Sitting in the airplane seat and hearing the pilot’s voice over the radio say, “There is an active tornado at our destination,” sent a shiver of panic through my body. Now, if my destination meant several hours of flying, I wouldn’t have been so worried, but the destination was only an hour plane ride away. What would this mean? How rough would the flight be? Would we even be able to land? Would I be safe?
With all these questions quickly filling my mind, the plane took off and our flight was underway with the outcome yet to be known. Well, since I’m writing this column today, we landed safely, despite more turbulence than I prefer, but the pilot did the best he could do to avoid the storm.
This experience reminded me of the storm one can encounter in the workplace. Just like preparing to go on a trip, starting a new day at work brings excitement for what you can accomplish and the goals you hope to achieve. You enter the workplace filled with enthusiasm, a to do list to accomplish or sales goals to meet, but your day shifts when you experience stormy weather.
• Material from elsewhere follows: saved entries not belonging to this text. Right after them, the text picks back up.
(* ===== verification/Credit.v ===== *)
(** Package [anonpay] ([credit.go], [unblinded_credit.go], the [AnyCredit]
    interface of [anonpay.go]): credits and their protobuf form. *)

From S2P Require Import Prelude GoLib AnonErrors.
From S2P Require Currency Nonce.

Record BlindedCredit := MkBlinded {
  b_value : Currency.Value;
  b_nonce : Nonce.Nonce;
  b_signature : list byte;
}.

Record UnblindedCredit := MkUnblinded {
  u_value : Currency.Value;
  u_nonce : Nonce.Nonce;
  u_signature : list byte;
}.

#[global] Instance BlindedCredit_eq_dec : EqDecision BlindedCredit.
Proof. solve_decision. Defined.
#[global] Instance UnblindedCredit_eq_dec : EqDecision UnblindedCredit.
Proof. solve_decision. Defined.

(** The two types cannot be converted into each other; code that accepts both
    goes through the interface. *)
Inductive AnyCredit :=
| Blinded (c : BlindedCredit)
| Unblinded (c : UnblindedCredit).

#[global] Instance AnyCredit_eq_dec : EqDecision AnyCredit.
Proof. solve_decision. Defined.

Definition credit_Value (c : AnyCredit) : Currency.Value :=
  match c with Blinded c => b_value c | Unblinded c => u_value c end.
Definition credit_Nonce (c : AnyCredit) : Nonce.Nonce :=
  match c with Blinded c => b_nonce c | Unblinded c => u_nonce c end.
Definition credit_Signature (c : AnyCredit) : list byte :=
  match c with Blinded c => b_signature c | Unblinded c => u_signature c end.

Section proto.
Context {T : TimestampLib}.

(** The [protos.Credit] message. *)
Record PbCredit := MkPbCredit {
  pb_value : option Currency.PbCurrency;
  pb_nonce : option Nonce.PbNonce;
  pb_signature : option (list byte);
}.

Definition currency_err {A} (r : result Currency.error A) : result err A := wrap_err CurrencyError r.
Definition nonce_err {A} (r : result Nonce.nonce_error A) : result err A := wrap_err NonceError r.

Definition BlindedCredit_MarshalProto (c : BlindedCredit) : result err PbCredit :=
  pv ← currency_err (Currency.MarshalProto (b_value c));
  Ok (MkPbCredit (Some pv) (Some (Nonce.MarshalProto (b_nonce c))) (Some (b_signature c))).

Definition BlindedCredit_UnmarshalProto (credit : option PbCredit) : result err BlindedCredit :=
  match credit with
  | None => Err (ErrNew "nil protobuf")
  | Some credit =>
      match pb_signature credit with
      | None => Err (ErrNew "missing signature")
      | Some sig =>
          if (length sig =? 0)%nat then Err (ErrNew "zero-len signature")
          else
            val ← wrap_err (Wrapped "failed to unmarshal value")
                    (currency_err (Currency.UnmarshalProto (pb_value credit)));
            nonce ← wrap_err (Wrapped "failed to unmarshal nonce")
                      (nonce_err (Nonce.UnmarshalProto Nonce.zero_nonce (pb_nonce credit)));
            Ok (MkBlinded val nonce sig)
      end
  end.

Definition UnblindedCredit_MarshalProto (c : UnblindedCredit) : result err PbCredit :=
  pv ← currency_err (Currency.MarshalProto (u_value c));
  Ok (MkPbCredit (Some pv) (Some (Nonce.MarshalProto (u_nonce c))) (Some (u_signature c))).

Definition UnblindedCredit_UnmarshalProto (credit : option PbCredit) : result err UnblindedCredit :=
  match credit with
  | None => Err (ErrNew "nil protobuf")
  | Some credit =>
      match pb_signature credit with
      | None => Err (ErrNew "missing signature")
      | Some sig =>
          if (length sig =? 0)%nat then Err (ErrNew "zero-len signature")
          else
            val ← wrap_err (Wrapped "failed to unmarshal value")
                    (currency_err (Currency.UnmarshalProto (pb_value credit)));
            nonce ← wrap_err (Wrapped "failed to unmarshal nonce")
                      (nonce_err (Nonce.UnmarshalProto Nonce.zero_nonce (pb_nonce credit)));
            Ok (MkUnblinded val nonce sig)
      end
  end.

(** What a credit must satisfy to survive the wire unchanged. *)
Definition wire_ok (v : Currency.Value) (n : Nonce.Nonce) (sig : list byte) : Prop :=
  Currency.value_wf v ∧ (Currency.shift v = false ∨ Currency.value v < 256) ∧
  length (Nonce.nonce_bytes n) = Nonce.NonceLen ∧ Nonce.UnsafeIncrement n = false ∧ sig ≠ [].

Context {TL : TimestampLaws T}.

Lemma currency_wire v :
  Currency.value_wf v → (Currency.shift v = false ∨ Currency.value v < 256) →
  ∃ pv, Currency.MarshalProto v = Ok pv ∧ Currency.UnmarshalProto (Some pv) = Ok v.
Proof.
  intros Hwf Hs. unfold Currency.MarshalProto. rewrite Currency.BlindBytes_eq by done.
  eexists. split; [done|]. unfold Currency.UnmarshalProto.
  cbn [mbind option_bind Currency.pb_currency]. rewrite Currency.Parse_blind_image by done.
  destruct v as [[] n]; simpl in *; [|done]. by rewrite (proj2 (Z.ltb_lt n 256)) by naive_solver.
Qed.

Lemma nonce_wire n :
  length (Nonce.nonce_bytes n) = Nonce.NonceLen → Nonce.UnsafeIncrement n = false →
  Nonce.UnmarshalProto Nonce.zero_nonce (Some (Nonce.MarshalProto n)) = Ok n.
Proof. intros Hl Hu. rewrite Nonce.nonce_proto_roundtrip by done. destruct n. simpl in *. by subst. Qed.
End proto.

(** A credit survives the wire: for credits with a well-formed value whose
    shift bit is encodable, a 16-byte nonce that is safe to use and a signature,
    unmarshalling the marshalled message gives the same credit, for blinded and
    unblinded credits alike. *)
Lemma credit_proto_roundtrip `{TL : !TimestampLaws T} v n sig :
  wire_ok v n sig →
  (p ← BlindedCredit_MarshalProto (MkBlinded v n sig); BlindedCredit_UnmarshalProto (Some p))
    = Ok (MkBlinded v n sig) ∧
  (p ← UnblindedCredit_MarshalProto (MkUnblinded v n sig); UnblindedCredit_UnmarshalProto (Some p))
    = Ok (MkUnblinded v n sig).
Proof.
  intros (Hwf & Hs & Hl & Hu & Hsig).
  destruct (currency_wire v Hwf Hs) as (pv & Hm & Hun).
  assert ((length sig =? 0)%nat = false) as Hne by (by destruct sig).
  unfold BlindedCredit_MarshalProto, UnblindedCredit_MarshalProto, currency_err.
  cbn [b_value u_value b_nonce u_nonce b_signature u_signature]. rewrite Hm.
  cbn [wrap_err mbind result_bind]. unfold BlindedCredit_UnmarshalProto, UnblindedCredit_UnmarshalProto.
  cbn [pb_value pb_nonce pb_signature]. unfold currency_err, nonce_err.
  by rewrite Hne, Hun, (nonce_wire n Hl Hu).
Qed.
What is stormy weather in the workplace? To me, it’s the attitudes of co-workers that can change your day as fast as the pilot changed my excitement for my upcoming flight. Co-workers who bring baggage to the workplace, stifle open communication and teamwork can make one’s day unexpectedly stormy. The ripple effect of an unprofessional attitude can do damage in the workplace like a tornado can do on the ground.
The potential for strong teams, a positive work environment and satisfaction in the workplace is determined by the attitudes of those around you and your own attitude. As a leader what type of attitude are you bringing and representing in the workplace? Are there steps you should take to be more positive, be a part of the team, carry your load and offer to go above, and beyond when needed? Could you be the stormy weather impacting others?
This summer set the goal to bring calm weather with a positive attitude with you to work each and everyday and notice how this can influence those around you and how it will encourage others to do the same.